Em discurso na Universidade de Auckland, na Nova Zelândia,
o Secretário Geral da ONU, Ban Ki-Moon, comparou o rugby à diplomacia. O SG da
ONU estava no país para participar do encontro de líderes dos países insulares
do Pacífico, reunião marcada "coincidentemente" junto com o início da
Copa de Mundo de Rugby.
Moon afirmou que o rugby e a diplomacia, apesar
de não parecer, têm coisas em
comum. Segundo ele "no rugby você perde o dente; na
diplomacia, a face". A frase, que soa estranho em português, vem da expressão
inglesa muito utilizada no mundo diplomático "to lose face", que
significa algo como "perder o status ou ser menos respeitado pelos demais
ao agir de maneira incorreta".
O Secretário Geral continuou suas comparações:
"No rugby, o scrum confunde qualquer um que não conheça o jogo.

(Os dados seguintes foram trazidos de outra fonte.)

Lemma loop_cmds_fs (ss : list shot) (w : world) (t : string) :
  fs w !! csv_path out = Some (File (Text t)) ->
  fs (replay (loop_cmds out ss) w) =
  <[csv_path out := File (Text (t ++ fold_right String.append "" (map csv_row ss)))]>
    (save_all out ss (fs w)).
Proof.
  revert w t. induction ss as [| s ss IH]; intros w t Ht.
  - cbn [map fold_right]. rewrite append_nil_r. unfold loop_cmds. cbn [map concat replay fold_left].
    cbn [save_all fold_left]. symmetry. now apply insert_id.
  - unfold loop_cmds. cbn [map concat]. rewrite replay_app. fold (loop_cmds out ss).
    rewrite (IH _ (t ++ csv_row s)).
    + rewrite (shot_cmds_fs s w t Ht). rewrite save_all_insert_csv, insert_insert_eq.
      cbn [fold_right]. now rewrite append_assoc, save_all_cons.
    + rewrite (shot_cmds_fs s w t Ht). apply lookup_insert_eq.
Qed.

Lemma body_cmds_fs (v : string) (s : stream) (off : Float.float) (w : world) :
  fs (replay (body_cmds v out s off) w) =
  <[csv_path out := File (Text (csv_text (written (time_base s) off 0 (frames s))))]>
    (save_all out (written (time_base s) off 0 (frames s)) (fs w)).
Proof.
  unfold body_cmds. rewrite replay_app, replay_app.
  assert (forall w', fs (replay (if overflows (time_base s) (frames s) then []
                               else [Stdout (done_notice out)]) w') = fs w') as ->
    by (intros w'; destruct (overflows _ _); reflexivity).
  rewrite (loop_cmds_fs _ _ csv_header).
  - unfold replay at 1. cbn [fold_left exec snd set_fs fs put_stdout].
    rewrite lookup_insert_eq, insert_insert_eq.
    rewrite save_all_insert_csv, insert_insert_eq. reflexivity.
  - unfold replay. cbn [fold_left exec snd set_fs fs put_stdout].
    rewrite lookup_insert_eq, insert_insert_eq. apply lookup_insert_eq.
Qed.
(** When the reading loop runs: a line that does not parse is logged and
    dropped, the lines before and after it are delivered, and the session
    goes on to its end. *)
Lemma stream_skips_malformed_line :
  forall cfg JSON_parse cb endpoint data cs before bad after e,
    snd (decode newDecoder (List.concat cs)) = joinLines (before ++ bad :: after) ->
    forallb noNewline (before ++ bad :: after) = true ->
    trim bad <> [] ->
    JSON_parse (trim bad) = Throw e ->
    delivered (snd (stream cfg JSON_parse cb None (Resolves (bodyOf false EndDone cs))
                      endpoint data))
    = flat_map (recordOfLine JSON_parse) before ++ flat_map (recordOfLine JSON_parse) after
    /\ In (EvLogError (lit "Error parsing JSON:"))
          (snd (stream cfg JSON_parse cb None (Resolves (bodyOf false EndDone cs))
                  endpoint data))
    /\ (onDone cb = Some (Normal tt) ->
        fst (stream cfg JSON_parse cb None (Resolves (bodyOf false EndDone cs))
               endpoint data) = Finished
        /\ countIf isDone
             (snd (stream cfg JSON_parse cb None (Resolves (bodyOf false EndDone cs))
                     endpoint data)) = 1%nat).
Proof.
  intros cfg JSON_parse cb endpoint data cs before bad after e Htext Hnl Hne Hbad.
  split; [|split].
  - rewrite stream_delivered.
    unfold recordsOf. rewrite Htext, (linesOf_joinLines _ Hnl).
    rewrite flat_map_app. cbn [flat_map].
    rewrite (recordOfLine_malformed _ _ _ Hbad).
    unfold recordOfResidue. cbn [trim trimStart trimEnd rev app].
    now rewrite !app_nil_r.
  - rewrite stream_whole.
    destruct (decode newDecoder (List.concat cs)) as [d' decoded]. cbn [snd] in Htext.
    subst decoded. rewrite processLines_linesOf, (linesOf_joinLines _ Hnl).
    cbn [fst snd].
    destruct (endOf JSON_parse cb EndDone []) as [st tr'].
    right. apply in_or_app. left.
    rewrite flat_map_app. apply in_or_app. right.
    cbn [flat_map]. apply in_or_app. left.
    unfold lineEvents. destruct (trim bad) as [|c t]; [now elim Hne|].
    cbn [nonEmpty]. unfold deliver. rewrite Hbad. now left.
  - intros Hdone. apply stream_done_once_when_loop_runs; [exact Hdone | |].
    + intros response reader [= <-] [= <-]. reflexivity.
    + rewrite stream_whole.
      destruct (decode newDecoder (List.concat cs)) as [d' decoded].
      destruct (processLines JSON_parse cb decoded) as [buffer' tr].
      destruct (finish_done_once JSON_parse cb Hdone buffer') as [F _].
      cbn [endOf].
      destruct (finish JSON_parse cb buffer') as [st tr']. cbn [fst] in *.
      rewrite F. discriminate.
Qed.
(** * test-queue: the SQLite job queue of [src/lib/db.ts], its input
    validation ([src/lib/validation.ts]) and the route [/api/queue].

    The development is a shallow embedding.  The [jobs] table is a list of
    rows in rowid order, every SQL statement of the source is one function
    on that list, and the exported functions of [db.ts] are programs in a
    small state-and-exception monad over the table.

    Conventions.
    - Timestamps.  SQLite's [datetime(...)] yields the text
      [YYYY-MM-DD HH:MM:SS]; on such texts the comparison [<] of the
      source is the comparison of the instants, so a timestamp is the
      number of seconds of that instant, a [Z].  Every exported function
      reads the clock once: its first argument [now].
    - [crypto.randomUUID()] is an input of [addJob], the identifier drawn.
    - [JSON.stringify] and [JSON.parse] are built-ins of the JavaScript
      runtime; the operations are parametric in them (class [JSON]).
    - [config] holds the three settings read at start-up, each a
      non-negative integer. *)

From Stdlib Require Import ZArith List String Ascii Bool Lia PrimFloat.
From Stdlib Require Import Sorted Permutation FloatOps SpecFloat.
From Stdlib Require Uint63.
From stdpp Require Import base option list strings pretty gmap.

Set Warnings "-register-all".
Local Open Scope string_scope.
Local Open Scope list_scope.
Local Open Scope Z_scope.

(** ** JavaScript values, as [request.json()] produces them *)

(** A number is an IEEE 754 binary64; an object keeps its properties in
    insertion order. *)
Inductive value : Type :=
| VNull
| VBool (b : bool)
| VNum (x : float)
| VStr (s : string)
| VArr (items : list value)
| VObj (props : list (string * value)).

(** [JSON.stringify] on a value of the type above always yields a string;
    [JSON.parse] throws a [SyntaxError] on a malformed text, here [None]. *)
Class JSON := {
  JSON_stringify : value → string;
  JSON_parse : string → option value
}.

(** ** [src/lib/config.ts] *)

Record Config := {
  jobTimeoutMinutes : N;
  maxPayloadBytes : N;
  cleanupAfterDays : N
}.

(** ** The [jobs] table of [getDb] *)

Inductive job_status := waiting | active | completed | failed.

Definition status_eqb (a b : job_status) : bool :=
  match a, b with
  | waiting, waiting | active, active
  | completed, completed | failed, failed => true
  | _, _ => false
  end.

(** The text stored in the [status] column. *)
Definition status_name (s : job_status) : string :=
  match s with
  | waiting => "waiting"
  | active => "active"
  | completed => "completed"
  | failed => "failed"
  end.

(** One row.  [None] is SQL [NULL]. *)
Record job := {
  id : string;
  type : string;
  data : string;
  status : job_status;
  result : option string;
  error : option string;
  retried : Z;
  created_at : Z;
  started_at : option Z;
  completed_at : option Z
}.

Definition table := list job.

(** [col < cutoff] in a [WHERE] clause: a [NULL] column never matches. *)
Definition before (col : option Z) (cutoff : Z) : bool :=
  match col with
  | Some t => t <? cutoff
  | None => false
  end.

(** [datetime('now', '-' || n || ' minutes')] and [... ' days'] *)
Definition minutes_ago (now : Z) (n : N) : Z := now - 60 * Z.of_N n.
Definition days_ago (now : Z) (n : N) : Z := now - 86400 * Z.of_N n.

(** *** SQL statements on the table *)

(** [UPDATE jobs SET set WHERE cond]: the number of rows matched, and the
    table with every matching row rewritten. *)
Definition sql_update (cond : job → bool) (set : job → job) (t : table)
  : nat * table :=
  (length (List.filter cond t),
   List.map (fun j => if cond j then set j else j) t).

(** [DELETE FROM jobs WHERE cond] *)
Definition sql_delete (cond : job → bool) (t : table) : nat * table :=
  (length (List.filter cond t), List.filter (fun j => negb (cond j)) t).

(** [SELECT ... WHERE cond ORDER BY created_at LIMIT 1]: the first row, in
    table order, among the matching rows of least [created_at]. *)
Fixpoint sql_select_oldest (cond : job → bool) (t : table) : option job :=
  match t with
  | [] => None
  | j :: rest =>
      if cond j then
        match sql_select_oldest cond rest with
        | Some k => if created_at k <? created_at j then Some k else Some j
        | None => Some j
        end
      else sql_select_oldest cond rest
  end.

(** [INSERT INTO jobs (id, type, data) VALUES (?, ?, ?)]: the other columns
    take their defaults; [id] is the primary key, a second row with the same
    [id] is refused ([None]). *)
Definition sql_insert (now : Z) (i ty d : string) (t : table) : option table :=
  if existsb (fun j => String.eqb (id j) i) t then None
  else Some (t ++ [ {| id := i; type := ty; data := d; status := waiting;
                       result := None; error := None; retried := 0;
                       created_at := now; started_at := None;
                       completed_at := None |} ]).

(** [SELECT status, COUNT( * ) FROM jobs GROUP BY status]: one row for each
    status that occurs. *)
Definition sql_count_by_status (t : table) : list (job_status * nat) :=
  List.filter (fun r => negb (Nat.eqb (snd r) 0))
    (List.map (fun s => (s, length (List.filter (fun j => status_eqb (status j) s) t)))
       [active; completed; failed; waiting]).

(** *** The monad of database programs *)

Inductive outcome (A : Type) : Type :=
| Returned (a : A)
| Thrown (msg : string).
Arguments Returned {A} a.
Arguments Thrown {A} msg.

Definition db (A : Type) : Type := table → outcome A * table.

Definition throw {A} (msg : string) : db A := fun t => (Thrown msg, t).

#[export] Instance db_ret : MRet db := fun A a t => (Returned a, t).

#[export] Instance db_bind : MBind db := fun A B k m t =>
  match m t with
  | (Returned a, t') => k a t'
  | (Thrown msg, t') => (Thrown msg, t')
  end.

(** [db.prepare(...).run(...)] of a statement that cannot fail: its
    [info.changes]. *)
Definition run (stmt : table → nat * table) : db nat :=
  fun t => let (n, t') := stmt t in (Returned n, t').

(** [db.prepare(...).get()] *)
Definition get {A} (query : table → A) : db A :=
  fun t => (Returned (query t), t).

(** [db.transaction(fn)()]: when [fn] throws, the table is rolled back and
    the exception propagates. *)
Definition transaction {A} (m : db A) : db A :=
  fun t =>
    match m t with
    | (Returned a, t') => (Returned a, t')
    | (Thrown msg, _) => (Thrown msg, t)
    end.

Assim
também ocorre com os debates da ONU. Às vezes os dois parecem muito
similares." Concordo plenamente, apesar de achar o scrum muito mais
compreensível do que os debates da ONU.
Em tom mais sério, afirmou que vê, no rugby,
valores e um estilo de vida bem úteis para o mundo da diplomacia: trabalho em
equipe, respeito mútuo, solidariedade, garra e determinação.

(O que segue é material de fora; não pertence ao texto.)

(** * MyST-Parser: the HTML renderer ([myst_parser/html_renderer.py])

    A shallow embedding of [HTMLRenderer] and of the module-level helpers
    [pygments_highlight], [minimal_html_page], [get_pygments_css] and
    [get_syntax_css], followed by the properties of the rendering rules.

    What the module imports from elsewhere is kept abstract:
    - the methods inherited from [mistletoe.html_renderer.HTMLRenderer]
      ([render_document], [render_block_code], [render_raw_text],
      [escape_html]) are the fields of [Inherited];
    - the pygments functions are the fields of [Pygments];
    - the packaged stylesheet [myst_standalone.css] is a section variable. *)

From Stdlib Require Import String Ascii List Bool Arith Lia.
Import ListNotations.
Open Scope string_scope.

(** ** Python strings

    A Python [str] is modelled by [string]; every character is read as a
    code point below 256. *)

Module PyStr.

(** The characters that cannot be written inside a literal here. *)
Definition dq : string := String "034"%char EmptyString.
Definition nl : string := String "010"%char EmptyString.

(** [q s] is [s] between double quotes, as in [class="s"]. *)
Definition q (s : string) : string := dq ++ s ++ dq.

(** Truth value of a [str]: false exactly for the empty string. *)
Definition truthy (s : string) : bool :=
  match s with
  | EmptyString => false
  | String _ _ => true
  end.

(** [s.startswith(p)]. *)
Fixpoint startswith (s p : string) {struct p} : bool :=
  match p with
  | EmptyString => true
  | String a p' =>
      match s with
      | EmptyString => false
      | String b s' => Ascii.eqb a b && startswith s' p'
      end
  end.

(** [c.isspace()] for a code point below 256: TAB..CR, FS..US, space,
    NEL and the no-break space. *)
Definition isspace (c : ascii) : bool :=
  let n := nat_of_ascii c in
  (Nat.leb 9 n && Nat.leb n 13) || (Nat.leb 28 n && Nat.leb n 32)
  || Nat.eqb n 133 || Nat.eqb n 160.

(** [s.rstrip()]: drop the trailing run of whitespace. *)
Fixpoint rstrip (s : string) : string :=
  match s with
  | EmptyString => EmptyString
  | String c r =>
      match rstrip r with
      | EmptyString => if isspace c then EmptyString else String c EmptyString
      | String d r' => String c (String d r')
      end
  end.

(** [sep.join(parts)]. *)
Fixpoint join (sep : string) (parts : list string) : string :=
  match parts with
  | [] => EmptyString
  | [x] => x
  | x :: rest => x ++ sep ++ join sep rest
  end.

(** [p in s]. *)
Fixpoint is_in (p s : string) : bool :=
  startswith s p ||
  match s with
  | EmptyString => false
  | String _ s' => is_in p s'
  end.

(** Number of positions of [s] at which [p] starts. *)
Fixpoint occurrences (p s : string) : nat :=
  (if startswith s p then 1 else 0) +
  match s with
  | EmptyString => 0
  | String _ s' => occurrences p s'
  end.

(** [c] is one of the characters of [s]. *)
Fixpoint has_char (c : ascii) (s : string) : bool :=
  match s with
  | EmptyString => false
  | String a s' => Ascii.eqb c a || has_char c s'
  end.

End PyStr.
Import PyStr.

(** ** Exceptions and results *)

Inductive exn : Type :=
| IndexError
| AttributeError
| ClassNotFound
| OtherError (what : string).

Inductive result (A : Type) : Type :=
| Ok (a : A)
| Raise (e : exn).
Arguments Ok {A} a.
Arguments Raise {A} e.

Definition bind {A B : Type} (m : result A) (k : A -> result B) : result B :=
  match m with
  | Ok a => k a
  | Raise e => Raise e
  end.

Notation "x <- m ;; k" := (bind m (fun x => k))
  (at level 61, m at next level, right associativity).

(** ** Tokens

    A token is the record of the attributes the rules read.  A rule reads
    only the attributes of its own token class; the others are unused. *)

#[local] Set Warnings "-register-all".

Inductive token : Type := Token {
  language : string;
  arguments : string;
  content : string;
  raw : string;
  target : string;
  name : string;
  children : list token
}.

(** [xs[0]]: [IndexError] on the empty list. *)
Definition item0 {A : Type} (xs : list A) : result A :=
  match xs with
  | [] => Raise IndexError
  | x :: _ => Ok x
  end.

(** ** The renderer object

    The seven keyword arguments of [__init__], and the two attributes the
    constructor adds besides them. *)

Record HTMLRenderer : Type := {
  show_comments : bool;
  show_front_matter : bool;
  myst_css : option string;
  use_pygments : bool;
  pygments_css : option string;
  add_mathjax : bool;
  as_standalone : bool;
  _suppress_ptag_stack : list bool;
  _stdlib_charref : string
}.

(** ** What the module imports *)

(** The methods of [mistletoe.html_renderer.HTMLRenderer] the subclass
    calls, bound to one renderer.  The inherited [render_document] renders
    the children of the document through the rules of that renderer, so a
    value of this type belongs to one configuration and one highlighter:
    a statement that keeps it keeps the show flags, [use_pygments] and
    the lexers and highlighting of the [Pygments] value as well. *)
Record Inherited : Type := {
  super_render_document : token -> result string;
  super_render_block_code : token -> result string;
  render_raw_text : token -> string;
  escape_html : string -> string
}.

Se a guerra é a continuação da diplomacia
por outros meios, o rugby é a realização de uma batalha por meios mais
diplomáticos. Apesar do contato físico intenso na defesa e conquista do
território, o rugby se vale de regras extremamente rígidas no que se refere às
agressões. O respeito às regras pré estabelecidas e a rigidez no trato com o
árbitro, necessários para evitar que o esporte descambe para a violência, são componentes
que faltam na sociedade internacional. Se a ONU tivesse o poder de um juiz de
rugby e não de um de futebol, para o qual todos correm reclamando, haveria
certamente menos desordem nas relações internacionais.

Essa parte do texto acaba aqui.